→ Task description: Set out each line from the following listing that includes the word "made".
----- Provided material
Lemma precedes_sound earlier later seen trace :
  Main.precedes earlier later seen trace = true ->
  forall pre post, trace = pre ++ later :: post -> seen = true \/ earlier ∈ pre.
Proof.
  revert seen. induction trace as [|s rest IH]; intros seen Hp pre post Heq.
  - now destruct pre.
  - cbn [Main.precedes] in Hp. apply andb_prop in Hp as [Hhere Hrest].
    destruct pre as [|s' pre'].
    + injection Heq as -> ->. rewrite bool_decide_eq_true_2 in Hhere by reflexivity.
      now left.
    + cbn [app] in Heq. injection Heq as -> ->.
      destruct (IH _ Hrest pre' post eq_refl) as [Hseen | Hin].
      * apply orb_prop in Hseen as [Hseen | Hs]; [now left | right].
        apply bool_decide_eq_true_1 in Hs as ->. left.
      * right. now right.
Qed.

Lemma precedes_always_after earlier later trace :
  Main.precedes earlier later false trace = true ->
  Main.always_after earlier later trace.
Proof.
  intros Hp pre post Heq.
  now destruct (precedes_sound _ _ _ _ Hp pre post Heq).
Qed.

Lemma occurs_false s trace : Main.occurs s trace = false -> s ∉ trace.
Proof. apply bool_decide_eq_false_1. Qed.

Lemma occurs_true s trace : Main.occurs s trace = true -> s ∈ trace.
Proof. apply bool_decide_eq_true_1. Qed.

Ltac split_andb H :=
  repeat match type of H with
         | _ && _ = true =>
             let H1 := fresh H in
             apply andb_prop in H as [H H1]
         end.

(** [main] makes its calls in an order that the code relies on: the process
    supervisor and the monitor client are initialized only after the http
    server, the R environment is looked for only after the daemon was made
    (when one is asked for), and the http server runs only after
    [overlay::startup], after the not-found handler is set and after the
    handlers are added. *)
Theorem main_call_order (a : Main.answers) :
  Main.always_after Main.server_httpServerInit Main.process_supervisor_initialize
    (Main.calls_of a) /\
  Main.always_after Main.server_httpServerInit Main.initializeMonitorClient
    (Main.calls_of a) /\
  (Main.serverDaemonize a = true ->
   Main.always_after Main.daemonize Main.r_environment_initialize (Main.calls_of a)) /\
  Main.always_after Main.overlay_startup Main.httpServer_run (Main.calls_of a) /\
  Main.always_after Main.setNotFoundHandler Main.httpServer_run (Main.calls_of a) /\
  Main.always_after
    (if Main.serverOffline a
     then Main.offline_httpServerAddHandlers else Main.httpServerAddHandlers)
    Main.httpServer_run (Main.calls_of a).
Proof.
  destruct (main_facts_of a) as (Horder & _).
  unfold Main.order_facts in Horder.
  apply andb_prop in Horder as [Horder Hhandlers].
  apply andb_prop in Horder as [Horder Huser].
  apply andb_prop in Horder as [Horder Hdaemon].
  apply andb_prop in Horder as [Horder Hstartup].
  apply andb_prop in Horder as [Horder Hnotfound].
  apply andb_prop in Horder as [Hsupervisor Hmonitor].
  repeat split; try (now apply precedes_always_after).
  - intros Hd. rewrite Hd in Hdaemon. now apply precedes_always_after.
  - destruct (Main.serverOffline a).
    + now apply precedes_always_after.
    + apply andb_prop in Hhandlers as [Hrun _]. now apply precedes_always_after.
Qed.

Lemma main_call_order_witness :
  Main.always_after Main.daemonize Main.r_environment_initialize
    (Main.calls_of Main.all_well).
Proof.
  exact (proj1 (proj2 (proj2 (main_call_order Main.all_well))) eq_refl).
Defined.

(** When a user to run as is configured, the privileges are dropped before
    the installation is verified, before [overlay::startup] and before the
    http server runs; the handlers are added, and PAM is initialized, before
    the privileges are dropped. *)
Theorem main_drops_privileges_first (a : Main.answers) :
  Main.serverUser a <> "" ->
  Main.always_after Main.temporarilyDropPriv Main.runVerifyInstallationSession
    (Main.calls_of a) /\
  Main.always_after Main.temporarilyDropPriv Main.overlay_startup (Main.calls_of a) /\
  Main.always_after Main.temporarilyDropPriv Main.httpServer_run (Main.calls_of a) /\
  (Main.serverOffline a = false ->
   Main.always_after Main.httpServerAddHandlers Main.temporarilyDropPriv
     (Main.calls_of a)).
Proof.
  intros Huser. apply String.eqb_neq in Huser.
  destruct (main_facts_of a) as (Horder & _).
  unfold Main.order_facts in Horder.
  apply andb_prop in Horder as [Horder Hhandlers].
  apply andb_prop in Horder as [_ Hdrop].
  rewrite Huser in Hdrop. cbn [negb implb] in Hdrop.
  apply andb_prop in Hdrop as [Hdrop Hrun].
  apply andb_prop in Hdrop as [Hverify Hstartup].
  repeat split; try (now apply precedes_always_after).
  intros Hoffline. rewrite Hoffline in Hhandlers.
  apply andb_prop in Hhandlers as [_ Hbefore]. now apply precedes_always_after.
Qed.

Lemma main_drops_privileges_first_witness :
  Main.always_after Main.temporarilyDropPriv Main.httpServer_run
    (Main.calls_of Main.all_well).
Proof.
  refine (proj1 (proj2 (proj2 (main_drops_privileges_first Main.all_well _)))).
  discriminate.
Defined.

(** A run in which the options ask to exit. *)
Lemma main_options_exit (a : Main.answers) :
  Main.status_exit a = true ->
  wp (Main.main_startup a)
     (fun trace result =>
        trace `prefix_of` Main.options_exit_calls a /\
        result <> inr tt /\
        ((forall s, Main.throws a s = false) ->
         trace = Main.options_exit_calls a /\
         result = inl (Main.status_exitCode a)))
     [].
Proof.
  destruct a as [throws status_exit status_exitCode optionsWarnings
    serverDaemonize daemonize_error ignoreTerminalSignals_error serverSetUmask
    realUserIsRoot setResourceLimit_error makeCurrentPath_error
    secure_cookie_error session_proxy_error httpServerInit_error
    process_supervisor_error verifyInstallation overlay_initialize_error
    r_environment_detected requireLocalR serverOffline addins_error
    auth_isRegistered pam_auth_error serverUser temporarilyDropPriv_error
    runVerifyInstallationSession_error overlay_startup_error run_error].
  cbn [Main.status_exit]. intros ->.
  unfold Main.main_startup, Main.options_exit_calls.
  cbn [Main.status_exit Main.status_exitCode Main.optionsWarnings Main.throws].
  repeat first [wp_step | progress cbv beta iota].
  all: cbn [app String.eqb];
    (split; [eexists; reflexivity |]);
    (split; [discriminate |]);
    intros Hno;
    repeat match goal with
           | H : _ = true |- _ => rewrite Hno in H; discriminate H
           end;
    split; reflexivity.
Qed.

(** What [main] does not call.  The offline server adds only its own
    handlers: the regular handlers, the addins and PAM are left alone; the
    regular server never adds the offline handlers, and leaves PAM alone
    when an authentication handler is registered.  A run that verifies the
    installation adds no monitor log writer, does not call
    [overlay::startup], does not run the http server and does not reach
    [waitForSignals].  When the options ask to exit, nothing is started:
    the calls made are those of lines 434-449 only (the log, SIGPIPE, the
    reading of the options and, with warnings, their report), cut short
    only by an exception, and [main] returns; without an exception all of
    them are made and the status is the exit code of the options. *)
Theorem main_never_calls (a : Main.answers) :
  (Main.serverOffline a = true ->
   (Main.httpServerAddHandlers ∉ Main.calls_of a) /\
   (Main.addins_initialize ∉ Main.calls_of a) /\
   (Main.auth_handler_isRegistered ∉ Main.calls_of a) /\
   (Main.pam_auth_initialize ∉ Main.calls_of a)) /\
  (Main.serverOffline a = false ->
   (Main.offline_httpServerAddHandlers ∉ Main.calls_of a)) /\
  (Main.auth_isRegistered a = true ->
   (Main.pam_auth_initialize ∉ Main.calls_of a)) /\
  (Main.verifyInstallation a = true ->
   (Main.addLogWriter ∉ Main.calls_of a) /\
   (Main.overlay_startup ∉ Main.calls_of a) /\
   (Main.setNotFoundHandler ∉ Main.calls_of a) /\
   (Main.httpServer_run ∉ Main.calls_of a) /\
   Main.result_of a <> inr tt) /\
  (Main.serverUser a = "" -> (Main.temporarilyDropPriv ∉ Main.calls_of a)) /\
  (Main.serverDaemonize a = false ->
   (Main.daemonize ∉ Main.calls_of a) /\ (Main.setUMask ∉ Main.calls_of a)) /\
  (Main.status_exit a = true ->
   Main.calls_of a `prefix_of` Main.options_exit_calls a /\
   Main.result_of a <> inr tt /\
   ((forall s, Main.throws a s = false) ->
    Main.calls_of a = Main.options_exit_calls a /\
    Main.result_of a = inl (Main.status_exitCode a))).
Proof.
  destruct (main_facts_of a) as (_ & Habsent & _).
  unfold Main.absence_facts in Habsent.
  apply andb_prop in Habsent as [Habsent Hexit].
  apply andb_prop in Habsent as [Habsent Hdaemon].
  apply andb_prop in Habsent as [Habsent Huser].
  apply andb_prop in Habsent as [Hoffline Hverify].
  split; [|split; [|split; [|split; [|split; [|split]]]]].
  - intros Hon. rewrite Hon in Hoffline. split_andb Hoffline.
    repeat split; apply occurs_false, negb_true_iff; assumption.
  - intros Hoff. rewrite Hoff in Hoffline. split_andb Hoffline.
    apply occurs_false, negb_true_iff; assumption.
  - intros Hreg. destruct (Main.serverOffline a).
    + split_andb Hoffline. apply occurs_false, negb_true_iff; assumption.
    + split_andb Hoffline. rewrite Hreg in *. cbn [implb] in *.
      apply occurs_false, negb_true_iff; assumption.
  - intros Hv. rewrite Hv in Hverify. cbn [implb] in Hverify. split_andb Hverify.
    repeat split; try (apply occurs_false, negb_true_iff; assumption).
    intros Hr. rewrite Hr in *. discriminate.
  - intros Hu. rewrite Hu in Huser. cbn in Huser.
    apply occurs_false, negb_true_iff; assumption.
  - intros Hd. rewrite Hd in Hdaemon. cbn [negb implb] in Hdaemon.
    split_andb Hdaemon. split; apply occurs_false, negb_true_iff; assumption.
  - intros He. exact (main_options_exit a He).
Qed.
----------
→ Response for this exercise:
    server, the R environment is looked for only after the daemon was made
    the calls made are those of lines 434-449 only (the log, SIGPIPE, the
    them are made and the status is the exit code of the options. *)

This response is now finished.